(** * Prompt chain manager: sequential and parallel chain execution

    Shallow embedding of [shared_utils/prompt_chaining_utils.py]
    ([PromptChainManager.execute_sequential_chain] and
    [PromptChainManager.execute_parallel_chains]) and the properties of
    the returned outcome structures.

    Conventions of the embedding.
    - Python [int]s that the caller chooses ([max_retries]) or that are
      compared with them ([retry_count], the counts of the parallel
      outcome) are [Z]; list positions and lengths are [nat].
    - A Python call that may raise returns a [pyresult]; [except Exception]
      is a match on it.
    - [self.llm] is only ever used through the pipeline
      [PromptTemplate.from_template(t) | self.llm | StrOutputParser()] and
      its [invoke]; that pipeline is the text-generation callable of the
      embedding.  It is stateful in general (a retry may succeed where
      the first attempt failed), so it takes the number of the invocation
      as a ticket: [llm ticket template bindings].
    - Wall-clock values ([time.time()], [datetime.now()], the rounded
      durations) and calls to the logger are left out: no control flow
      depends on them. *)

From Equations Require Import Equations.
From Stdlib Require Import List String Ascii ZArith Bool Lia DecimalString.
Import ListNotations.
Local Open Scope string_scope.
Local Open Scope Z_scope.

(** ** Python values *)

(** The exceptions of the embedding, all subclasses of [Exception]. *)
Inductive pyexn : Type :=
| ValueError (msg : string)
| CallableError (msg : string).

(** [str(e)] *)
Definition str_exn (e : pyexn) : string :=
  match e with
  | ValueError msg => msg
  | CallableError msg => msg
  end.

Inductive pyresult (A : Type) : Type :=
| Returned (a : A)
| Raised (e : pyexn).
Arguments Returned {A} a.
Arguments Raised {A} e.

(** [str(n)] for the integers that appear in f-strings. *)
Definition str_nat (n : nat) : string := NilEmpty.string_of_uint (Nat.to_uint n).
Definition str_int (z : Z) : string := NilEmpty.string_of_int (Z.to_int z).

Definition newline : string := String (ascii_of_nat 10) EmptyString.

(** What [str.upper()] does to a string of ASCII characters: the letters
    [a] to [z] become capitals.  On other characters the builtin follows
    the Unicode tables, which are not part of this development: the
    manager below takes [str.upper] as a parameter, and [ascii_upper]
    serves as its instance on the sample runs, whose names are ASCII. *)
Definition upper_ascii (c : ascii) : ascii :=
  let n := nat_of_ascii c in
  if ((97 <=? n) && (n <=? 122))%nat then ascii_of_nat (n - 32) else c.

Fixpoint ascii_upper (s : string) : string :=
  match s with
  | EmptyString => EmptyString
  | String c rest => String (upper_ascii c) (ascii_upper rest)
  end.

(** A Python [dict] with string keys: the items in insertion order, keys
    unique. *)
Definition pydict (V : Type) : Type := list (string * V).

Definition dict_keys {V} (d : pydict V) : list string := map fst d.

(** [len(d)] *)
Definition dict_len {V} (d : pydict V) : Z := Z.of_nat (List.length d).

(** [d[k] = v]: an existing key keeps its position, a new one goes last. *)
Fixpoint dict_set {V} (d : pydict V) (k : string) (v : V) : pydict V :=
  match d with
  | [] => [(k, v)]
  | (k', v') :: rest =>
      if String.eqb k' k then (k', v) :: rest else (k', v') :: dict_set rest k v
  end.

(** [d.get(k)] *)
Fixpoint dict_get {V} (d : pydict V) (k : string) : option V :=
  match d with
  | [] => None
  | (k', v') :: rest => if String.eqb k' k then Some v' else dict_get rest k
  end.

(** One round of a comprehension: the item [r] is entered if it is kept. *)
Definition dict_add {A V} (keep : A -> bool) (key : A -> string)
    (value : A -> V) (d : pydict V) (r : A) : pydict V :=
  if keep r then dict_set d (key r) (value r) else d.

(** [{key(r): value(r) for r in l if keep(r)}] *)
Definition dict_comprehension {A V} (keep : A -> bool) (key : A -> string)
    (value : A -> V) (l : list A) : pydict V :=
  fold_left (dict_add keep key value) l [].

(** ** Data model *)

(** A validator is a caller-supplied predicate on the generated text; as
    any callable it may raise. *)
Definition Validator : Type := string -> pyresult bool.

(** One entry of [chain_steps]: the keys ["template"], ["validators"] and
    ["validator"], the last two optional. *)
Record Step : Type := {
  template : string;
  validators : option (pydict Validator);
  validator : option Validator
}.

(** An entry of [validation_results]. *)
Record ValidationResult : Type := {
  validator_name : string;
  passed : bool
}.

(** An entry of [self.chain_history]. *)
Record StepLog : Type := {
  log_step : nat;
  log_template : string;
  input_preview : string;
  retry_attempt : Z
}.

(** An entry of [results]. *)
Record StepResult : Type := {
  step : nat;
  output : string;
  validation_results : list ValidationResult;
  retry_count : Z;
  output_length : nat
}.

(** An entry of [self.execution_log]. *)
Inductive LogEntry : Type :=
| LogFailed (error : string) (failed_step : nat) (total_retries : Z)
| LogSuccess (steps_completed : nat).

(** The mutable part of a [PromptChainManager].  [step_timings] holds the
    step numbers recorded by [record_step_timing]; [invocations] counts
    the calls made to the text-generation callable so far and [backoff]
    the exponents of the waits [0.5 * 2 ** (retry_count - 1)] slept so
    far. *)
Record Manager : Type := {
  chain_history : list StepLog;
  execution_log : list LogEntry;
  step_timings : list nat;
  invocations : nat;
  backoff : list Z
}.

(** The fresh manager built by [__init__]. *)
Definition new_manager : Manager :=
  {| chain_history := []; execution_log := []; step_timings := [];
     invocations := 0%nat; backoff := [] |}.

(** The dictionary returned by [execute_sequential_chain]: the success
    shape with ["results"] and ["final_output"], or the failure shape with
    ["error"] and ["partial_results"].  [total_steps] is the entry of that
    name in ["performance_metrics"]. *)
Inductive ChainOutcome : Type :=
| ChainSuccess (results : list StepResult) (final_output : string)
    (execution_history : list StepLog) (total_steps : nat)
    (log : list LogEntry)
| ChainFailure (error : string) (partial_results : list StepResult)
    (execution_history : list StepLog) (total_steps : nat).

(** The ["success"] key. *)
Definition chain_success (o : ChainOutcome) : bool :=
  match o with
  | ChainSuccess _ _ _ _ _ => true
  | ChainFailure _ _ _ _ => false
  end.

(** How one pass through the [try] block ends. [ran] is the local
    [validation_results] as it stands when control leaves the block. *)
Inductive AttemptExit : Type :=
| AttemptPassed (result : string) (ran : list ValidationResult)
| AttemptRaised (ran : list ValidationResult) (e : pyexn).

(** How the [while] loop of one step ends: the step succeeded, the
    function returned [error_result], or the loop condition failed with
    [step_successful] still false. *)
Inductive StepExit : Type :=
| StepCompleted (r : StepResult)
| StepAborted (error_result : ChainOutcome)
| StepNotRun.

(** An entry of [parallel_results], the dictionary returned by
    [run_single_prompt]: the keys ["name"], ["result"], ["success"] and,
    where present, ["output_length"] and ["error"]. *)
Record TaskResult : Type := {
  name : string;
  result : string;
  task_success : bool;
  task_output_length : option nat;
  task_error : option string
}.

(** The dictionary returned by [execute_parallel_chains];
    [max_workers_used] is the entry of that name in
    ["performance_metrics"]. *)
Record ParallelOutcome : Type := {
  success : bool;
  parallel_results : pydict string;
  successful_count : Z;
  failed_count : Z;
  synthesis : option string;
  execution_details : list TaskResult;
  max_workers_used : Z
}.

(** Truth value of a dictionary or list: false when empty. *)
Definition is_empty {A} (l : list A) : bool :=
  match l with
  | [] => true
  | _ :: _ => false
  end.

(** [ThreadPoolExecutor(max_workers=...)] of [concurrent.futures], which
    refuses a pool without workers. *)
Definition ThreadPoolExecutor (max_workers : Z) : pyresult unit :=
  if max_workers <=? 0
  then Raised (ValueError "max_workers must be greater than 0")
  else Returned tt.

(** ** Updates of the manager *)

(** [self.chain_history.append(step_log)] *)
Definition append_history (m : Manager) (step_log : StepLog) : Manager :=
  {| chain_history := (chain_history m ++ [step_log])%list;
     execution_log := execution_log m; step_timings := step_timings m;
     invocations := invocations m; backoff := backoff m |}.

(** [self.execution_log.append(entry)] *)
Definition append_execution_log (m : Manager) (entry : LogEntry) : Manager :=
  {| chain_history := chain_history m;
     execution_log := (execution_log m ++ [entry])%list;
     step_timings := step_timings m;
     invocations := invocations m; backoff := backoff m |}.

(** [self.performance_metrics.record_step_timing(n, step_duration)] *)
Definition record_step_timing (m : Manager) (n : nat) : Manager :=
  {| chain_history := chain_history m; execution_log := execution_log m;
     step_timings := (step_timings m ++ [n])%list;
     invocations := invocations m; backoff := backoff m |}.

(** [calls] more invocations of the text-generation callable. *)
Definition invoked (m : Manager) (calls : nat) : Manager :=
  {| chain_history := chain_history m; execution_log := execution_log m;
     step_timings := step_timings m;
     invocations := (invocations m + calls)%nat; backoff := backoff m |}.

(** [time.sleep(0.5 * (2 ** (retry_count - 1)))] *)
Definition sleep (m : Manager) (retry_count : Z) : Manager :=
  {| chain_history := chain_history m; execution_log := execution_log m;
     step_timings := step_timings m; invocations := invocations m;
     backoff := (backoff m ++ [retry_count - 1])%list |}.

(** ** The chain manager *)

Section PromptChainManager.

(** [self.llm] behind the prompt pipeline, and [self.max_retries]; both
    are set by [__init__] and never assigned again. *)
Variable llm : nat -> string -> list (string * string) -> pyresult string.
Variable max_retries : Z.

(** The builtin [str.upper], used on the task names of a parallel run. *)
Variable str_upper : string -> string.

(** The loop [for validator_name, validator_func in
    step["validators"].items()] with its [raise]: the validators run in
    order until one returns false or raises. *)
Fixpoint run_validators (i : nat) (vs : pydict Validator) (result : string)
    (validation_results : list ValidationResult)
  : list ValidationResult * option pyexn :=
  match vs with
  | [] => (validation_results, None)
  | (validator_name, validator_func) :: rest =>
      match validator_func result with
      | Raised e => (validation_results, Some e)
      | Returned is_valid =>
          let validation_results :=
            (validation_results
               ++ [{| validator_name := validator_name; passed := is_valid |}])%list in
          if negb is_valid then
            (validation_results,
             Some (ValueError ("Step " ++ str_nat (i + 1) ++ " failed "
                                 ++ validator_name ++ " validation")))
          else run_validators i rest result validation_results
      end
  end.

(** The validation of one output: the ["validators"] dictionary when the
    step has that key, otherwise the single ["validator"] when present. *)
Definition validate (i : nat) (s : Step) (result : string)
  : list ValidationResult * option pyexn :=
  match validators s with
  | Some vs => run_validators i vs result []
  | None =>
      match validator s with
      | Some validator_func =>
          match validator_func result with
          | Raised e => ([], Some e)
          | Returned is_valid =>
              let validation_results :=
                [{| validator_name := "default"; passed := is_valid |}] in
              if negb is_valid then
                (validation_results,
                 Some (ValueError ("Step " ++ str_nat (i + 1)
                                     ++ " validation failed")))
              else (validation_results, None)
          end
      | None => ([], None)
      end
  end.

(** One call [chain.invoke(bindings)] of the pipeline built from
    [template]: the callable is applied, as its invocation number
    [invocations m], and the invocation is counted.  This is the only place
    of the sequential executor where the callable is applied and the only
    one where its invocations are counted. *)
Definition invoke (m : Manager) (template : string)
    (bindings : list (string * string)) : Manager * pyresult string :=
  (invoked m 1, llm (invocations m) template bindings).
────
» **Task statement**: Taking the listing above as the source, transcribe only the lines starting at the line with "else Returned tt." and going through the line with "m ++ [step_log])%list;", unaltered and with both ends included.

» **Task response**:
  else Returned tt.

(** ** Updates of the manager *)

(** [self.chain_history.append(step_log)] *)
Definition append_history (m : Manager) (step_log : StepLog) : Manager :=
  {| chain_history := (chain_history m ++ [step_log])%list;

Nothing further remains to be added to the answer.